BEGIN INFORMATION GIVEN

(* ===== verification/GatewayEndToEnd.v ===== *)
(** Routing across the two services: what the control plane's [sync_gateway] posts
    is what the Gateway Manager reads, and what it answers is what happened to
    the configuration of nginx. *)

From Stdlib Require Import Ascii.
From S2P Require Import Prelude Python Regex Enums HealerYaml Schema Session Hoare Protocol.
From S2P Require Import NginxManager AuditService GatewayService Scenario.
Local Open Scope Z_scope.

(** ** The interface between the services *)

Definition domain_spec_json (d : DomainSpec) : json :=
  JObj [ ("hostname", JStr (ds_hostname d)); ("cert_path", JStr (ds_cert_path d)); ("key_path", JStr (ds_key_path d)) ].

Definition upstream_target_json (u : UpstreamTarget) : json :=
  JObj [ ("host", JStr (ut_host u)); ("port", JInt (ut_port u)) ].

(** The body that is read as the request: its members have the types the
    model of the request declares. *)
Definition reload_request_json (r : ReloadRequest) : json :=
  JObj [ ("app_slug", JStr (rr_app_slug r)); ("domains", JArr (map domain_spec_json (rr_domains r)));
         ("upstreams", JArr (map upstream_target_json (rr_upstreams r))) ].

(** [POST /reload] as the control plane sees it: the status code and the body. *)
Definition serve_reload `{NginxEnv} (x_gateway_secret : string) (r : ReloadRequest) (s : GatewayState) :
    (Z * json) * GatewayState :=
  if negb (valid_reload_request r) then ((422, JObj [("detail", JArr [])]), s) else
  match reload_gateway x_gateway_secret r s with
  | (Ok outcome, s') => ((200, JObj [("ok", JBool (ro_ok outcome)); ("message", JStr (ro_message outcome))]), s')
  | (Raise (GatewayHTTPException code detail), s') => ((code, JObj [("detail", JStr detail)]), s')
  | (Raise (InvalidAppSlug _), s') => ((500, JObj []), s')
  end.

(** ** What the control plane asks for *)

(** The domains with a certificate and a key. *)
Definition domain_spec (d : Domain) : option DomainSpec :=
  match dom_cert_path d, dom_key_path d with
  | Some cert, Some key =>
      if (str_truthy (Some cert) && str_truthy (Some key))%bool
      then Some {| ds_hostname := dom_hostname d; ds_cert_path := cert; ds_key_path := key |} else None
  | _, _ => None
  end.

Definition upstream_target (d : DB) (i : Instance) : option UpstreamTarget :=
  server ← db_servers d !! inst_server_id i;
  Some {| ut_host := srv_hostname server; ut_port := inst_port i |}.

Definition wanted_routing (application : uuid) (a : Application) (d : DB) : ReloadRequest :=
  {| rr_app_slug := app_slug a;
     rr_domains := omap (λ kv, domain_spec kv.2)
       (select db_domains (λ x, bool_decide (dom_application_id x = application)) d);
     rr_upstreams := omap (λ kv, upstream_target d kv.2)
       (select db_instances (routable application (app_active_release_id a)) d) |}.

Lemma map_domain_specs l :
  map (λ kv : uuid * Domain, domain_json kv.2)
    (List.filter (λ kv, (str_truthy (dom_cert_path kv.2) && str_truthy (dom_key_path kv.2))%bool) l) =
  map domain_spec_json (omap (λ kv, domain_spec kv.2) l).
Proof.
  induction l as [|[k x] l IH]; [done|]. simpl. unfold domain_spec at 1. destruct x as [app h [c|] [y|]]; simpl in *;
    rewrite ?andb_false_r; try done.
  destruct (_ && _)%bool; simpl; [|done]. by rewrite IH.
Qed.

Lemma map_upstream_targets d l :
  omap (λ kv : uuid * Instance, upstream_of d kv.2) l = map upstream_target_json (omap (λ kv, upstream_target d kv.2) l).
Proof.
  induction l as [|[k i] l IH]; [done|]. simpl. unfold upstream_of at 1, upstream_target at 1.
  destruct (db_servers d !! inst_server_id i) as [server|]; simpl; [f_equal|]; exact IH.
Qed.

(** The payload is the wanted routing, as the Gateway Manager reads it. *)
Lemma payload_is_wanted application a w :
  w_active w = true → db_applications (w_db w) !! application = Some a →
  _build_reload_payload application w = (Ok (reload_request_json (wanted_routing application a (w_db w))), w).
Proof.
  intros Hw Ha. unfold _build_reload_payload.
  rewrite (bind_run _ _ _ _ _ (row_run _ _ _ _ Hw Ha)), !(bind_run _ _ _ _ _ (query_run _ w Hw)).
  rewrite map_domain_specs, map_upstream_targets. done.
Qed.

(** The addresses that receive traffic are those of the running instances of
    the active release. *)
Lemma wanted_upstreams application a d u :
  u ∈ rr_upstreams (wanted_routing application a d) ↔
  ∃ id i server, db_instances d !! id = Some i ∧ serves application (app_active_release_id a) i ∧
    db_servers d !! inst_server_id i = Some server ∧ u = {| ut_host := srv_hostname server; ut_port := inst_port i |}.
Proof.
  simpl. rewrite list_elem_of_omap. unfold upstream_target. split.
  - intros ([id i] & [Hi Hr%routable_serves]%elem_of_select & Hu). simpl in Hu.
    apply bind_Some in Hu as (server & Hs & [= <-]). by exists id, i, server.
  - intros (id & i & server & Hi & Hr & Hs & ->). exists (id, i).
    split; [apply elem_of_select; split; [done|by apply routable_serves]|]. simpl. by rewrite Hs.
Qed.

(** ** The two services together *)

(** nginx refused a step of the activation. *)
Definition nginx_refused (s s' : GatewayState) : Prop :=
  ∃ runs, gm_runs s' = gm_runs s ++ runs ∧ Exists (λ run, run_ok run = false) runs.

Lemma serve_reload_run `{NginxEnv} r path s :
  resolves_to (rr_app_slug r +:+ ".conf") = Some path → gm_files s !! (path +:+ ".tmp") = None →
  let '((code, body), s') := serve_reload nginx_shared_secret r s in
  let new := with_file path (render (rr_app_slug r) (rr_domains r) (rr_upstreams r)) (gm_files s) in
  (∃ kvs, body = JObj kvs ∧
     (code = 200 ∧ truthy (dict_get kvs "ok" JNull) = true ∧ gm_files s' = new ∧
        gm_runs s' = gm_runs s ++ [t_run new true; reload_run new true] ∨
      (code = 200 → truthy (dict_get kvs "ok" JNull) = false) ∧ gm_files s' = gm_files s ∧
        (valid_reload_request r = false ∨ match_dollar _SLUG_RE (rr_app_slug r) = false ∨ nginx_refused s s'))).
Proof.
  intros Hpath Htmp. unfold serve_reload. destruct (valid_reload_request r) eqn:Hv; simpl.
  2:{ eexists. split; [reflexivity|]. right. split; [done|]. split; [done|by left]. }
  pose proof (apply_run (rr_app_slug r) (rr_domains r) (rr_upstreams r) s) as Hrun.
  unfold reload_gateway, require_shared_secret. rewrite bool_decide_eq_true_2 by done.
  unfold mbind at 1, st_bind at 1. simpl. unfold try_except.
  assert (∀ q, resolves_to (rr_app_slug r +:+ ".conf") = Some q → gm_files s !! (q +:+ ".tmp") = None) as Hq by congruence.
  specialize (Hrun Hq). destruct (apply _ _ _ s) as [[o|e] s'].
  - destruct Hrun as (q & Eq & Hslug & Hrun). assert (q = path) as -> by congruence.
    eexists. split; [reflexivity|]. simpl. destruct (ro_ok o).
    + destruct Hrun as [? ?]. by left.
    + destruct Hrun as [Hf Hruns]. right. split; [done|]. split; [done|]. right. right.
      destruct Hruns as [E|[ok E]]; eexists; (split; [exact E|]); [by left|right; by left].
  - destruct Hrun as ([msg ->] & -> & Hwhy). simpl. eexists. split; [reflexivity|]. right. split; [done|]. split; [done|].
    destruct Hwhy as [Hslug|Hno]; [right; by left|congruence].
Qed.

(** C22. Routing is what both services agreed on. The control plane asks for one
    upstream for each running instance of the application's active release, with
    the domains that have a certificate and a key. When it reports success, the
    application's file is exactly the configuration rendered from that, nginx has
    validated it and reloaded it; when it reports a failure, no file of the
    Gateway Manager has changed, and the request was invalid, the slug was
    refused, or nginx refused a step. *)
Theorem routing_end_to_end `{Env} `{NginxEnv} application actor_id a path ms w s :
  ready w → w_committed w = w_db w → db_applications (w_db w) !! application = Some a →
  resolves_to (app_slug a +:+ ".conf") = Some path → gm_files s !! (path +:+ ".tmp") = None →
  let r := wanted_routing application a (w_db w) in
  let '((code, body), s') := serve_reload nginx_shared_secret r s in
  env_gateway_post (w_tick w) (reload_request_json r) = HttpResponse code (Some body) ms →
  (∀ u, u ∈ rr_upstreams r ↔ ∃ id i server, db_instances (w_db w) !! id = Some i ∧
     serves application (app_active_release_id a) i ∧ db_servers (w_db w) !! inst_server_id i = Some server ∧
     u = {| ut_host := srv_hostname server; ut_port := inst_port i |}) ∧
  ∃ result w', sync_gateway application actor_id w = (Ok result, w') ∧ w_committed w' = w_db w' ∧
    let new := with_file path (render (app_slug a) (rr_domains r) (rr_upstreams r)) (gm_files s) in
    if gs_ok result then gm_files s' = new ∧ gm_runs s' = gm_runs s ++ [t_run new true; reload_run new true]
    else gm_files s' = gm_files s ∧
      (valid_reload_request r = false ∨ match_dollar _SLUG_RE (app_slug a) = false ∨ nginx_refused s s').
Proof.
  intros Hr Hc Ha Hpath Htmp r. pose proof (serve_reload_run r path s Hpath Htmp) as Hserve.
  destruct (serve_reload nginx_shared_secret r s) as [[code body] s']. destruct Hserve as (kvs & -> & Hserve).
  intros Hpost. split; [intros u; apply wanted_upstreams|].
  pose proof (payload_is_wanted application a w (proj1 Hr) Ha) as Hpay. fold r in Hpay.
  destruct (sync_gateway_correct application actor_id a w Hr Hc Ha) as
    (payload & result & entry & w' & Hrun & Hpay' & Hok & _ & _ & _ & _ & _ & Hc').
  { intros payload. rewrite Hpay. intros [= <-]. by rewrite Hpost. }
  exists result, w'. split; [done|]. split; [done|]. rewrite Hpay in Hpay'. injection Hpay' as <-. rewrite Hpost in Hok.
  destruct (gs_ok result).
  - destruct (proj1 Hok eq_refl) as (kvs' & ms' & [= -> <- _] & Ht).
    destruct Hserve as [(_ & _ & ? & ?)|(Hno & _)]; [done|]. rewrite Hno in Ht by done. done.
  - destruct Hserve as [(-> & Ht & _)|(_ & ? & ?)]; [|done].
    assert (false = true) by (apply Hok; by exists kvs, ms). done.
Qed.

(** ** A concrete run *)

(** nginx accepts what it is given. *)
Definition nginx_up : NginxEnv :=
  {| nginx_outcome := λ _ _ _, Exited 0 "ok"; resolves_to := λ name, Some name; nginx_shared_secret := "secret" |}.

Definition empty_gateway : GatewayState := {| gm_files := ∅; gm_runs := [] |}.

Lemma routing_end_to_end_witness :
  let d := demo_db "deploy" 1 in
  let served := serve_reload (H:=nginx_up) "secret" (wanted_routing app1 demo_app d) empty_gateway in
  let E := outside (answers_at []) probe_ok (HttpResponse served.1.1 (Some served.1.2) 5) in
  ∃ result w', sync_gateway app1 None (demo_world d) = (Ok result, w') ∧ gs_ok result = true ∧
    gm_files served.2 = {[ "demo.conf" := template_render "healer_demo"
      [ {| ds_hostname := "demo.example.org"; ds_cert_path := "/etc/demo.pem"; ds_key_path := "/etc/demo.key" |} ]
      [ {| ut_host := "alpha.local"; ut_port := 9000 |} ] ]}.
Proof.
  intros d served E.
  pose proof (routing_end_to_end (H:=E) (H0:=nginx_up) app1 None demo_app "demo.conf" 5 (demo_world d) empty_gateway
    (conj eq_refl eq_refl) eq_refl eq_refl eq_refl eq_refl) as Hw. cbv zeta in Hw.
  assert (served = ((200, JObj [("ok", JBool true); ("message", JStr "activated and reloaded")]), served.2)) as Es
    by (vm_compute; reflexivity).
  change (serve_reload nginx_shared_secret (wanted_routing app1 demo_app (w_db (demo_world d))) empty_gateway) with served in Hw.
  rewrite Es in Hw. destruct Hw as [_ (result & w' & Hrun & _ & Hcase)].
  { unfold E. rewrite Es. reflexivity. }
  exists result, w'. split; [exact Hrun|]. split; [|vm_compute; reflexivity].
  assert ((sync_gateway (H:=E) app1 None (demo_world d)).1 = Ok {| gs_ok := true; gs_message := JStr "activated and reloaded" |})
    as Hok by (vm_compute; reflexivity).
  rewrite Hrun in Hok. by injection Hok as ->.
Defined.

END INFORMATION GIVEN

GOAL OF THE EXERCISE:
Reproduce exactly the entries above, limited to the lines from the one with "(∀ u, u ∈ rr_upstreams" through the one with "destruct (gs_ok result).", both included.

TASK OUTPUT:
  (∀ u, u ∈ rr_upstreams r ↔ ∃ id i server, db_instances (w_db w) !! id = Some i ∧
     serves application (app_active_release_id a) i ∧ db_servers (w_db w) !! inst_server_id i = Some server ∧
     u = {| ut_host := srv_hostname server; ut_port := inst_port i |}) ∧
  ∃ result w', sync_gateway application actor_id w = (Ok result, w') ∧ w_committed w' = w_db w' ∧
    let new := with_file path (render (app_slug a) (rr_domains r) (rr_upstreams r)) (gm_files s) in
    if gs_ok result then gm_files s' = new ∧ gm_runs s' = gm_runs s ++ [t_run new true; reload_run new true]
    else gm_files s' = gm_files s ∧
      (valid_reload_request r = false ∨ match_dollar _SLUG_RE (app_slug a) = false ∨ nginx_refused s s').
Proof.
  intros Hr Hc Ha Hpath Htmp r. pose proof (serve_reload_run r path s Hpath Htmp) as Hserve.
  destruct (serve_reload nginx_shared_secret r s) as [[code body] s']. destruct Hserve as (kvs & -> & Hserve).
  intros Hpost. split; [intros u; apply wanted_upstreams|].
  pose proof (payload_is_wanted application a w (proj1 Hr) Ha) as Hpay. fold r in Hpay.
  destruct (sync_gateway_correct application actor_id a w Hr Hc Ha) as
    (payload & result & entry & w' & Hrun & Hpay' & Hok & _ & _ & _ & _ & _ & Hc').
  { intros payload. rewrite Hpay. intros [= <-]. by rewrite Hpost. }
  exists result, w'. split; [done|]. split; [done|]. rewrite Hpay in Hpay'. injection Hpay' as <-. rewrite Hpost in Hok.
  destruct (gs_ok result).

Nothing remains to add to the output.